When he isn’t brandishing the adamantium claws as Wolverine, Jackman’s love is clearly musicals. One look at his glittering Hollywood CV will tell you that the Aussie loves a song, which makes his role here as Barnum perfect; indeed, Jackman takes this on with such verve and enthusiasm, it’s like this is the role he was born to play. It is a genuine delight watching him do his thing. His whole performance is infectious, in particular portraying Barnum’s blind optimism. An early scene with him and Efron is an absolute joy to behold, one of the best in the entire movie, and again backed up by a song that won’t leave you in a hurry.
Away from the lead, Efron puts forth his best performance in some time as Phillip Carlyle and is believable in his role. His budding romance with Zendaya’s Anne gives the movie a side plot to work with and leads us to an energetic trapeze setpiece that works well, though does test the boundaries of believable CGI work. Keala Settle is superb as the bearded lady Lettie, made the focal point of the band of ‘unique’ individuals assembled by Barnum, she becomes more likable as the movie goes on. You’ll find yourself more and more behind her, leading up to her show-stealing and roof-raising ‘This is Me’ rendition.

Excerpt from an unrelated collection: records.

(** X17.  An upload whose header opens but whose pixel data cannot be
    read is turned down with 400 by [load_image], unless its mode is
    already RGB: then [load_image] does not touch the pixels, the failure
    comes from the resizing, outside any [try] of its own, and the answer
    is the 500 of an internal error.  The model is consulted in neither
    case. *)
Theorem unreadable_upload_answer_depends_on_mode :
  forall e u req st up img0,
    file req = Some up ->
    upload_filename up <> "" ->
    ImageProcessor.is_allowed_file
      (ImageProcessor.sanitize_filename (upload_filename up)) = Ok true ->
    fst (ImageProcessor.validate_file_size (upload_content up) 10) = true ->
    image_open e (PIL.Bytes (upload_content up)) = Ok img0 ->
    PIL.loadable img0 = false ->
    if String.eqb (PIL.mode img0) "RGB" then
      fst (predict e u req st)
      = failure 500 "Terjadi kesalahan internal. Silakan coba lagi."
      /\ service (snd (predict e u req st)) = service st
      /\ session (snd (predict e u req st)) = session st
      /\ logger (snd (predict e u req st))
         = (logger st
            ++ [("error", "Unexpected error in prediction: image file is truncated")])%list
    else
      fst (predict e u req st)
      = failure 400 "Gagal memuat gambar: image file is truncated"
      /\ snd (predict e u req st) = st.
Proof.
  intros e u req st up img0 Hf Hn Ha Hv Ho Hl.
  unfold predict, predict_body.
  rewrite Hf. apply String.eqb_neq in Hn. rewrite Hn, Ha.
  destruct (ImageProcessor.validate_file_size _ _) as [v message].
  cbn [fst] in Hv. subst v. cbn [negb].
  unfold ImageProcessor.load_image. rewrite Ho. cbn [bind].
  destruct (String.eqb (PIL.mode img0) "RGB") eqn:M; cbn [negb].
  - unfold ImageProcessor.preprocess_for_model, PIL.resize. rewrite Hl.
    cbn. repeat split.
  - destruct (String.eqb (PIL.mode img0) "RGBA") eqn:A.
    + unfold PIL.split. rewrite Hl. cbn. split; reflexivity.
    + unfold PIL.convert. rewrite Hl. cbn. split; reflexivity.
Qed.

Lemma unreadable_upload_answer_depends_on_mode_witness :
  status (fst (predict (Fixture.booth Fixture.truncated_jpeg Sample.loads) Sample.alice
                       Fixture.jpg_upload Sample.fresh)) = 500
  /\ status (fst (predict (Fixture.booth Fixture.truncated_png Sample.loads) Sample.alice
                          Sample.png_upload Sample.fresh)) = 400.
Proof.
  split.
  - pose proof (unreadable_upload_answer_depends_on_mode
                  (Fixture.booth Fixture.truncated_jpeg Sample.loads) Sample.alice
                  Fixture.jpg_upload Sample.fresh
                  {| upload_filename := "IMG_0042.JPG"; upload_content := [] |}
                  Fixture.truncated_jpeg eq_refl) as H.
    cbn [String.eqb PIL.mode Fixture.truncated_jpeg] in H.
    rewrite (proj1 (H ltac:(discriminate) eq_refl eq_refl eq_refl eq_refl)).
    reflexivity.
  - pose proof (unreadable_upload_answer_depends_on_mode
                  (Fixture.booth Fixture.truncated_png Sample.loads) Sample.alice
                  Sample.png_upload Sample.fresh
                  {| upload_filename := "face.png"; upload_content := [] |}
                  Fixture.truncated_png eq_refl) as H.
    rewrite (proj1 (H ltac:(discriminate) eq_refl eq_refl eq_refl eq_refl)).
    reflexivity.
Defined.


Lemma startswith_empty s : Py.startswith s "" = true.
Proof. destruct s; reflexivity. Qed.

Lemma startswith_app a b : Py.startswith (a ++ b) a = true.
Proof.
  induction a as [|c a IH]; [apply startswith_empty|].
  cbn. now rewrite Ascii.eqb_refl.
Qed.

Lemma path_join_relative a b :
  Py.startswith b "/" = false ->
  Py.startswith (path_join a b) a = true.
Proof.
  intros H. unfold path_join. rewrite H.
  destruct (String.eqb a "" || endswith_slash a); apply startswith_app.
Qed.

Lemma stored_name_relative p timestamp username ext :
  Py.startswith
    (stored_name (Py.replace (InferenceService.class (InferenceService.interpret p)) " " "")
                 timestamp username ext) "/" = false.
Proof.
  unfold stored_name.
  destruct (label_without_spaces p) as [-> | ->]; reflexivity.
Qed.

(** X18.  The image of a successful upload is written, if at all, at
    the upload folder joined with the name in the row; the name begins
    with the label, so it is never an absolute path that would make
    [os.path.join] drop the folder. *)
Theorem stored_image_path_is_folder_and_row_name :
  forall e u req st,
    success (fst (predict e u req st)) = true ->
    exists row,
      session (snd (predict e u req st)) = (session st ++ [row])%list
      /\ Py.startswith (filename row) "/" = false
      /\ Py.startswith (path_join (UPLOAD_FOLDER e) (filename row)) (UPLOAD_FOLDER e) = true
      /\ (uploads (snd (predict e u req st)) = uploads st
          \/ exists f,
               uploads (snd (predict e u req st)) = (uploads st ++ [f])%list
               /\ ImageProcessor.stored_path f
                  = path_join (UPLOAD_FOLDER e) (filename row)).
Proof.
  intros e u req st Hs.
  destruct (predict e u req st) as [resp st'] eqn:Hp. cbn [fst snd] in *.
  destruct (predict_success_stages _ _ _ _ _ _ Hp Hs)
    as (up & image & t & result & w & Hf & Ha & _ & _ & Hi & Hst).
  destruct (allowed_extension _ Ha) as [ext0 [He _]].
  destruct (store_and_record_ok e u _ image result (with_service w st) ext0 _ _ He Hst)
    as (_ & _ & Hses & _ & Hdisk).
  destruct (predict_interprets _ _ _ _ _ _ Hi) as [p ->].
  eexists. split; [exact Hses|].
  cbn [filename].
  split; [apply stored_name_relative|].
  split; [apply path_join_relative, stored_name_relative|].
  destruct Hdisk as [(f & Hu & Hpath & _)|(Hu & _)].
  - right. exists f. split; [exact Hu | exact Hpath].
  - left. exact Hu.
Qed.

Lemma stored_image_path_is_folder_and_row_name_witness :
  exists row,
    session (snd (predict (Sample.studio Sample.disk_ok) Sample.alice
                          Sample.png_upload Sample.fresh)) = [row]
    /\ exists f,
         uploads (snd (predict (Sample.studio Sample.disk_ok) Sample.alice
                               Sample.png_upload Sample.fresh)) = [f]
         /\ ImageProcessor.stored_path f = path_join "/srv/uploads" (filename row).
Proof.
  destruct (stored_image_path_is_folder_and_row_name
              (Sample.studio Sample.disk_ok) Sample.alice Sample.png_upload Sample.fresh
              eq_refl) as (row & Hs & _ & _ & [Hu|(f & Hu & Hp)]).
  - discriminate Hu.
  - exists row. split; [exact Hs|]. exists f. split; [exact Hu | exact Hp].
Defined.

Lemma confidence_in_range p :
  Binary64.unit_interval p ->
  (0.5 <=? InferenceService.confidence (InferenceService.interpret p))%float = true
  /\ (InferenceService.confidence (InferenceService.interpret p) <=? 1)%float = true.
Proof.
  intros U. unfold InferenceService.interpret.
  destruct (0.5 <? p)%float eqn:T; cbn [InferenceService.confidence].
  - destruct (above_half p U T) as (_ & Hlo & _). split; [exact Hlo | exact (proj2 U)].
  - destruct (at_most_half p U T) as (_ & Hlo & Hhi & _). split; assumption.
Qed.

Lemma predict_result_from_run o cfg t w r w' :
  InferenceService.predict o cfg t w = (Ok r, w') ->
  exists m p, InferenceService.run o m t = Ok p /\ r = InferenceService.interpret p.
Proof.
  unfold InferenceService.predict.
  destruct (InferenceService.load_model o cfg None None w) as [[m|] w1];
    [|discriminate].
  destruct (InferenceService.run o m t) as [p|x] eqn:R; [|discriminate].
  intros [= <- _]. eauto.
Qed.

(** X19.  When the model answers with numbers between 0 and 1, the
    confidence written to the table lies between one half and one, and
    the label written is one of the two. *)
Theorem recorded_confidence_in_range :
  forall e u req st,
    (forall m t p, InferenceService.run (model_oracle e) m t = Ok p ->
                   Binary64.unit_interval p) ->
    success (fst (predict e u req st)) = true ->
    exists row,
      session (snd (predict e u req st)) = (session st ++ [row])%list
      /\ (0.5 <=? confidence row)%float = true
      /\ (confidence row <=? 1)%float = true
      /\ (result_class row = "Normal" \/ result_class row = "Down Syndrome").
Proof.
  intros e u req st Hrun Hs.
  destruct (predict e u req st) as [resp st'] eqn:Hp. cbn [fst snd] in *.
  destruct (predict_success_stages _ _ _ _ _ _ Hp Hs)
    as (up & image & t & result & w & Hf & Ha & _ & _ & Hi & Hst).
  destruct (allowed_extension _ Ha) as [ext0 [He _]].
  destruct (store_and_record_ok e u _ image result (with_service w st) ext0 _ _ He Hst)
    as (_ & _ & Hses & _).
  destruct (predict_result_from_run _ _ _ _ _ _ Hi) as (m & p & Hr & ->).
  eexists. split; [exact Hses|].
  cbn [confidence result_class].
  destruct (confidence_in_range p (Hrun _ _ _ Hr)) as [Hlo Hhi].
  split; [exact Hlo|]. split; [exact Hhi|]. apply interpret_class.
Qed.

Lemma recorded_confidence_in_range_witness :
  exists row,
    session (snd (predict (Sample.studio Sample.disk_ok) Sample.alice
                          Sample.png_upload Sample.fresh)) = [row]
    /\ (0.5 <=? confidence row)%float = true
    /\ (confidence row <=? 1)%float = true.
Proof.
  destruct (recorded_confidence_in_range
              (Sample.studio Sample.disk_ok) Sample.alice Sample.png_upload Sample.fresh)
    as (row & Hs & Hlo & Hhi & _).
  - intros m t p [= <-]. split; reflexivity.
  - reflexivity.
  - exists row. split; [exact Hs|]. split; [exact Hlo | exact Hhi].
Defined.

(** X20.  The stored name is made of the label, the second on the
    clock, the user and the extension, and of nothing else: two uploads
    of one user accepted within the same second, with the same label and
    the same extension, get the same name, and so the same path. *)
Theorem same_second_uploads_share_a_name :
  forall e u req1 req2 st1 st2,
    success (fst (predict e u req1 st1)) = true ->
    success (fst (predict e u req2 st2)) = true ->
    exists row1 row2,
      session (snd (predict e u req1 st1)) = (session st1 ++ [row1])%list
      /\ session (snd (predict e u req2 st2)) = (session st2 ++ [row2])%list
      /\ (result_class row1 = result_class row2 ->
          ImageProcessor.get_extension (original_filename row1)
          = ImageProcessor.get_extension (original_filename row2) ->
          filename row1 = filename row2).
Proof.
  intros e u req1 req2 st1 st2 Hs1 Hs2.
  destruct (predict e u req1 st1) as [resp1 st1'] eqn:Hp1.
  destruct (predict e u req2 st2) as [resp2 st2'] eqn:Hp2.
  cbn [fst snd] in *.
  destruct (predict_success_stages _ _ _ _ _ _ Hp1 Hs1)
    as (up1 & image1 & t1 & result1 & w1 & _ & Ha1 & _ & _ & _ & Hst1).
  destruct (predict_success_stages _ _ _ _ _ _ Hp2 Hs2)
    as (up2 & image2 & t2 & result2 & w2 & _ & Ha2 & _ & _ & _ & Hst2).
  destruct (allowed_extension _ Ha1) as [ext1 [He1 _]].
  destruct (allowed_extension _ Ha2) as [ext2 [He2 _]].
  destruct (store_and_record_ok e u _ image1 result1 (with_service w1 st1) ext1 _ _
              He1 Hst1) as (_ & _ & Hses1 & _).
  destruct (store_and_record_ok e u _ image2 result2 (with_service w2 st2) ext2 _ _
              He2 Hst2) as (_ & _ & Hses2 & _).
  eexists. eexists. split; [exact Hses1|]. split; [exact Hses2|].
  cbn [result_class original_filename filename].
  intros Hc Hx. rewrite He1, He2 in Hx. injection Hx as ->. now rewrite Hc.
Qed.

Lemma same_second_uploads_share_a_name_witness :
  exists row1 row2,
    session (snd (predict (Sample.studio Sample.disk_ok) Sample.alice Sample.png_upload
                    (snd (predict (Sample.studio Sample.disk_ok) Sample.alice
                                  Sample.png_upload Sample.fresh))))
    = [row1; row2]
    /\ filename row1 = filename row2.
Proof.
  destruct (same_second_uploads_share_a_name
              (Sample.studio Sample.disk_ok) Sample.alice Sample.png_upload
              Sample.png_upload Sample.fresh
              (snd (predict (Sample.studio Sample.disk_ok) Sample.alice
                            Sample.png_upload Sample.fresh))
              eq_refl eq_refl) as (row1 & row2 & H1 & H2 & H).
  injection H1 as <-. injection H2 as <-.
  eexists. eexists. split; [reflexivity|]. apply H; reflexivity.
Defined.
(** The database after the call is the one behind the session: what was
    committed.  An exception leaves the function before
    [session.commit()]; the open transaction is rolled back with the
    connection.  [session.close()] gives the connection back and
    changes no row. *)
Definition save_batch_to_db (movies : list CatalogItem) (db : Database)
    : result unit * Database * list event :=
  match save_batch_to_db_session movies (Session_ db) with
  | (Ok _, s) => (Ok tt, engine s, [Print (Inserted (length movies))])
  | (Raise e, s) => (Raise e, engine s, [])
  end.

(** ** [main] *)

Record World : Type := {
  fs : filesystem;
  db : Database
}.

Definition MAX_PAGES : Z := 100.
Definition PAGES_PER_BATCH : Z := 5.

(** One round of [while page <= MAX_PAGES] and what becomes of the
    loop: it goes on from the next cursor, it ends (the condition is
    false, or [break]), or an exception leaves it. *)
Inductive round_exit : Type :=
| Continue_ (page : Z)
| Stop_
| Raised_ (e : exn).

Definition while_body (srv : remote) (max_pages pages_per_batch page : Z)
    (w : World) : round_exit * World * list event :=
  let '(batch, evs) := fetch_movies_batch srv page pages_per_batch in
  let evs := Print (Processing page) :: evs in
  match batch with
  | [] => (Stop_, w, evs)
  | _ :: _ =>
      let fs' := save_to_csv batch default_filename (fs w) in
      match save_batch_to_db batch (db w) with
      | (Ok _, db', evs') =>
          (Continue_ (page + pages_per_batch), {| fs := fs'; db := db' |}, evs ++ evs')
      | (Raise e, db', evs') =>
          (Raised_ e, {| fs := fs'; db := db' |}, evs ++ evs')
      end
  end.
(** X4: with [ndim=1], wrapping then adjusting always ends in a flat sequence:
    [[value]] for a value that is not a list or tuple, the sequence itself for
    a non-empty flat sequence. *)
Theorem ndim_1_gives_flat_sequence :
  forall (Range : Type) options (c : Ctx Range) (w : World Range),
    opt_ndim options = Some 1 ->
    (is_list_or_tuple (ctx_value c) = false ->
     ensure_then_adjust options c w
     = (Ok (mkCtx (ctx_range c) (VList [ctx_value c])
              (meta_set (ctx_meta c) "scalar" (VBool true))), w))
    /\ (forall x l,
          ctx_value c = VList (x :: l) \/ ctx_value c = VTuple (x :: l) ->
          is_list_or_tuple x = false ->
          ensure_then_adjust options c w = (Ok c, w)).
Proof.
  intros Range options [rng v meta] w Hnd.
  unfold ensure_then_adjust, Ensure2DStage, AdjustDimensionsStage,
    bind, lift, ret; simpl. rewrite Hnd.
  split.
  - intros Hv. rewrite Hv. reflexivity.
  - intros x l [-> | ->] Hx; simpl; rewrite Hx; reflexivity.
Qed.

Lemma ndim_1_gives_flat_sequence_witness :
  let options := mkOptions None None (Some 1) None None in
  let c : Ctx CellRange := mkCtx None (VInt 5) [] in
  opt_ndim options = Some 1
  /\ ((is_list_or_tuple (ctx_value c) = false ->
       ensure_then_adjust options c empty_world
       = (Ok (mkCtx (ctx_range c) (VList [ctx_value c])
                (meta_set (ctx_meta c) "scalar" (VBool true))), empty_world))
      /\ (forall x l,
            ctx_value c = VList (x :: l) \/ ctx_value c = VTuple (x :: l) ->
            is_list_or_tuple x = false ->
            ensure_then_adjust options c empty_world = (Ok c, empty_world))).
Proof.
  cbv zeta. split; [reflexivity|].
  apply (@ndim_1_gives_flat_sequence CellRange (mkOptions None None (Some 1) None None)
           (mkCtx None (VInt 5) []) empty_world). reflexivity.
Defined.

(* ----------------------------------------------------------------- *)
(** *** TransposeStage on rows of unequal length *)

(** X5: the rows may be longer than the first one: what lies beyond the width
    of the first row is dropped without an error. *)
Theorem TransposeStage_drops_beyond_first_row :
  forall (Range : Type) row rest (c : Ctx Range) (w : World Range),
    Forall (fun r => (List.length row <= List.length r)%nat) rest ->
    TransposeStage (set_value c (grid_val (row :: rest))) w
    = (Ok (set_value c
             (grid_val (transpose_grid (List.length row) (row :: rest)))), w).
Proof.
  intros Range row rest c w Hrest.
  assert (Hall : Forall (fun r => (List.length row <= List.length r)%nat) (row :: rest))
    by (constructor; [lia | exact Hrest]).
  unfold TransposeStage, bind, lift, ret. cbv zeta.
  unfold set_value. cbn [ctx_value ctx_range ctx_meta].
  replace (py_truthy (grid_val (row :: rest))) with true by reflexivity.
  rewrite py_getitem_grid_head. cbn [bindR py_len].
  unfold py_range, transpose_grid. rewrite Nat2Z.id.
  rewrite (@mapR_ok_map _ _ _
             (fun z => VList (map (fun r => nth (Z.to_nat z) r VNone) (row :: rest)))).
  - unfold grid_val. rewrite !map_map. do 4 f_equal.
    apply map_ext. intros i. rewrite Nat2Z.id. reflexivity.
  - intros z Hz. apply in_map_iff in Hz. destruct Hz as (i & <- & Hi).
    apply in_seq in Hi. rewrite Nat2Z.id.
    unfold grid_val, py_iter, bindR at 1.
    rewrite column_of_grid; [reflexivity|].
    eapply Forall_impl; [|exact Hall]. simpl. intros r Hr. lia.
Qed.

Lemma TransposeStage_drops_beyond_first_row_witness :
  let c : Ctx CellRange := mkCtx None VNone [] in
  Forall (fun r => (List.length [VInt 1] <= List.length r)%nat) [[VInt 2; VInt 3]]
  /\ TransposeStage (set_value c (grid_val [[VInt 1]; [VInt 2; VInt 3]])) empty_world
     = (Ok (set_value c (grid_val (transpose_grid 1 [[VInt 1]; [VInt 2; VInt 3]]))),
        empty_world).
Proof.
  cbv zeta.
  assert (H : Forall (fun r => (List.length [VInt 1] <= List.length r)%nat)
                [[VInt 2; VInt 3]]) by (repeat constructor).
  split; [exact H|].
  apply (@TransposeStage_drops_beyond_first_row CellRange [VInt 1] [[VInt 2; VInt 3]]
           (mkCtx None VNone []) empty_world H).
Defined.

Lemma mapR_raise_inv : forall (A B : Type) (f : A -> Result B) l e,
  mapR f l = Raise e -> exists a, In a l /\ f a = Raise e.
Proof.
  intros A B f l e. induction l as [|a l IH]; simpl; intros H.
  - discriminate H.
  - destruct (f a) as [b|e'] eqn:Ea; simpl in H.
    + destruct (mapR f l) as [bs|e'']; [discriminate H|]. simpl in H.
      destruct (IH H) as (x & Hin & Hx). exists x. split; [right|]; assumption.
    + inversion H; subst. exists a. split; [left; reflexivity | exact Ea].
Qed.

Lemma mapR_raise_in : forall (A B : Type) (f : A -> Result B) (e : Exn) (l : list A),
  (forall a e', In a l -> f a = Raise e' -> e' = e) ->
  (exists a, In a l /\ f a = Raise e) ->
  mapR f l = Raise e.
Proof.
  intros A B f e l Honly Hex.
  destruct (mapR f l) as [bs|e'] eqn:E.
  - exfalso. destruct Hex as (a & Hin & Ha). clear Honly.
    revert bs E. induction l as [|x l IH]; intros bs E; [destruct Hin|].
    simpl in E. destruct (f x) as [b|ex] eqn:Ex; [|discriminate E]. simpl in E.
    destruct (mapR f l) as [bs'|e2]; [|discriminate E].
    destruct Hin as [-> | Hin]; [congruence|]. eapply IH; [exact Hin | reflexivity].
  - apply mapR_raise_inv in E. destruct E as (a & Hin & Ha).
    f_equal. eapply Honly; eassumption.
Qed.

Lemma seq_getitem_only_IndexError : forall l i e,
  seq_getitem l i = Raise e -> e = IndexError.
Proof.
  intros l i e. unfold seq_getitem.
  destruct ((0 <=? (if i <? 0 then i + Z.of_nat (List.length l) else i))
            && ((if i <? 0 then i + Z.of_nat (List.length l) else i)
                <? Z.of_nat (List.length l))).
  - destruct (nth_error l _); intros H; inversion H; reflexivity.
  - intros H; inversion H; reflexivity.
Qed.

Lemma seq_getitem_past_end : forall l i,
  (List.length l <= i)%nat -> seq_getitem l (Z.of_nat i) = Raise IndexError.
Proof.
  intros l i H. unfold seq_getitem.
  replace (Z.of_nat i <? 0) with false by (symmetry; apply Z.ltb_ge; lia).
  replace (Z.of_nat i <? Z.of_nat (List.length l)) with false
    by (symmetry; apply Z.ltb_ge; lia).
  rewrite andb_false_r. reflexivity.
Qed.

(** X6: a row shorter than the first one makes the stage raise [IndexError]. *)
Theorem TransposeStage_short_row_raises :
  forall (Range : Type) row rest (c : Ctx Range) (w : World Range),
    Exists (fun r => (List.length r < List.length row)%nat) rest ->
    TransposeStage (set_value c (grid_val (row :: rest))) w = (Raise IndexError, w).
Proof.
  intros Range row rest c w Hshort.
  apply Exists_exists in Hshort. destruct Hshort as (r & Hin & Hlen).
  unfold TransposeStage, bind, lift, ret. cbv zeta.
  unfold set_value. cbn [ctx_value ctx_range ctx_meta].
  replace (py_truthy (grid_val (row :: rest))) with true by reflexivity.
  rewrite py_getitem_grid_head. cbn [bindR py_len].
  unfold grid_val, py_iter, bindR at 1.
  assert (Hcol : forall i e,
            mapR (fun e0 => py_getitem e0 i) (map VList (row :: rest)) = Raise e ->
            e = IndexError).
  { intros i e H. apply mapR_raise_inv in H. destruct H as (x & Hx & Hget).
    apply in_map_iff in Hx. destruct Hx as (r0 & <- & _).
    simpl in Hget. eapply seq_getitem_only_IndexError. exact Hget. }
  rewrite (@mapR_raise _ _ _ IndexError).
  - reflexivity.
  - intros i e H.
    destruct (mapR (fun e0 => py_getitem e0 i) (map VList (row :: rest))) as [col|e0] eqn:E;
      simpl in H; [discriminate H|].
    inversion H; subst. eapply Hcol. exact E.
  - exists (Z.of_nat (List.length r)). split.
    + unfold py_range. rewrite Nat2Z.id. apply in_map. apply in_seq. lia.
    + rewrite (@mapR_raise_in _ _ (fun e0 => py_getitem e0 (Z.of_nat (List.length r)))
                 IndexError); [reflexivity | | ].
      * intros a e Ha H. apply in_map_iff in Ha. destruct Ha as (r0 & <- & _).
        simpl in H. eapply seq_getitem_only_IndexError. exact H.
      * exists (VList r). split; [apply in_map; right; exact Hin|].
        simpl. apply seq_getitem_past_end. lia.
Qed.

Lemma TransposeStage_short_row_raises_witness :
  let c : Ctx CellRange := mkCtx None VNone [] in
  Exists (fun r => (List.length r < List.length [VInt 1; VInt 2])%nat) [[VInt 3]]
  /\ TransposeStage (set_value c (grid_val [[VInt 1; VInt 2]; [VInt 3]])) empty_world
     = (Raise IndexError, empty_world).
Proof.
  cbv zeta.
  assert (H : Exists (fun r => (List.length r < List.length [VInt 1; VInt 2])%nat)
                [[VInt 3]]) by (constructor; simpl; lia).
  split; [exact H|].
  apply (@TransposeStage_short_row_raises CellRange [VInt 1; VInt 2] [[VInt 3]]
           (mkCtx None VNone []) empty_world H).
Defined.

(* ----------------------------------------------------------------- *)
(** *** Conversion: shape, candidates and the depth sort *)

Lemma convert_cells_length : forall st y done cur k row k',
  convert_cells st done cur y k = (Ok row, k') ->
  List.length row = (List.length cur + List.length y)%nat.
Proof.
  intros st. induction y as [|x y IH]; intros done cur k row k' H; simpl in H.
  - inversion H; subst. simpl. lia.
  - destruct (_resolve_converters st (grid_val (done ++ [cur]))) as [cs|e];
      [|discriminate H].
    destruct (try_converters st cs x k) as [v k1].
    apply IH in H. rewrite H, length_app. simpl. lia.
Qed.

Lemma convert_rows_shape : forall st rows done k g' k',
  convert_rows st done rows k = (Ok g', k') ->
  exists new,
    g' = (done ++ new)%list
    /\ Forall2 (fun y row => exists cells,
                  py_iter y = Ok cells /\ List.length row = List.length cells)
         rows new.
Proof.
  intros st. induction rows as [|y rows IH]; intros done k g' k' H; simpl in H.
  - inversion H; subst. exists []. rewrite app_nil_r. split; constructor.
  - destruct (py_iter y) as [cells|e] eqn:Ey; [|discriminate H].
    destruct (convert_cells st done [] cells k) as [[row|e] k1] eqn:Ec;
      [|discriminate H].
    apply convert_cells_length in Ec. simpl in Ec.
    destruct (IH _ _ _ _ H) as (new & -> & Hnew).
    exists (row :: new). split.
    + rewrite <- app_assoc. reflexivity.
    + constructor; [|exact Hnew]. exists cells. split; [exact Ey | exact Ec].
Qed.
(** The object as the projection constructor of [ElementMesh] uses it *)
Definition HexProjection : DofMesh.ElemProj :=
  {| DofMesh.get_num_projection_elements := get_num_projection_elements;
     DofMesh.get_projection_index := get_projection_index;
     DofMesh.get_projection_signs := get_projection_signs |}.

End HexProjection.

(** ** Arithmetic of the sub-element index *)

Lemma decode_digits d n :
  0 < d -> 0 <= n < d * d * d ->
  0 <= n mod d < d /\ 0 <= (n mod (d * d)) / d < d /\ 0 <= n / (d * d) < d /\
  n = n mod d + d * ((n mod (d * d)) / d + d * (n / (d * d))).
Proof.
  intros Hd Hn.
  assert (Hdd : 0 < d * d) by nia.
  pose proof (Z.div_mod n (d * d) ltac:(lia)) as E1.
  pose proof (Z.mod_pos_bound n (d * d) Hdd) as B1.
  remember (n / (d * d)) as k eqn:Ek. remember (n mod (d * d)) as r eqn:Er.
  pose proof (Z.div_mod r d ltac:(lia)) as E2.
  pose proof (Z.mod_pos_bound r d Hd) as B2.
  remember (r / d) as j eqn:Ej. remember (r mod d) as i eqn:Ei.
  assert (Hi : n mod d = i).
  { symmetry. apply (Z.mod_unique_pos n d (d * k + j) i); [lia|nia]. }
  rewrite Hi. repeat split; try lia; nia.
Qed.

For a first-time director, Gracey is smart enough to let his ultra-talented cast lead the way and do what they do best – and in Jackman, there aren’t many better. The director keeps the plot moving, though always being careful not to whizz through scenes and lose their effect. And while the CGI could be better in some of the scenes, it never really detracts from the overall picture.
La La Land it may not be, but when The Greatest Showman is at its best, who cares? Guaranteed to raise smiles, lead to tapping toes and keep songs in your head for days after, this is a truly superb production.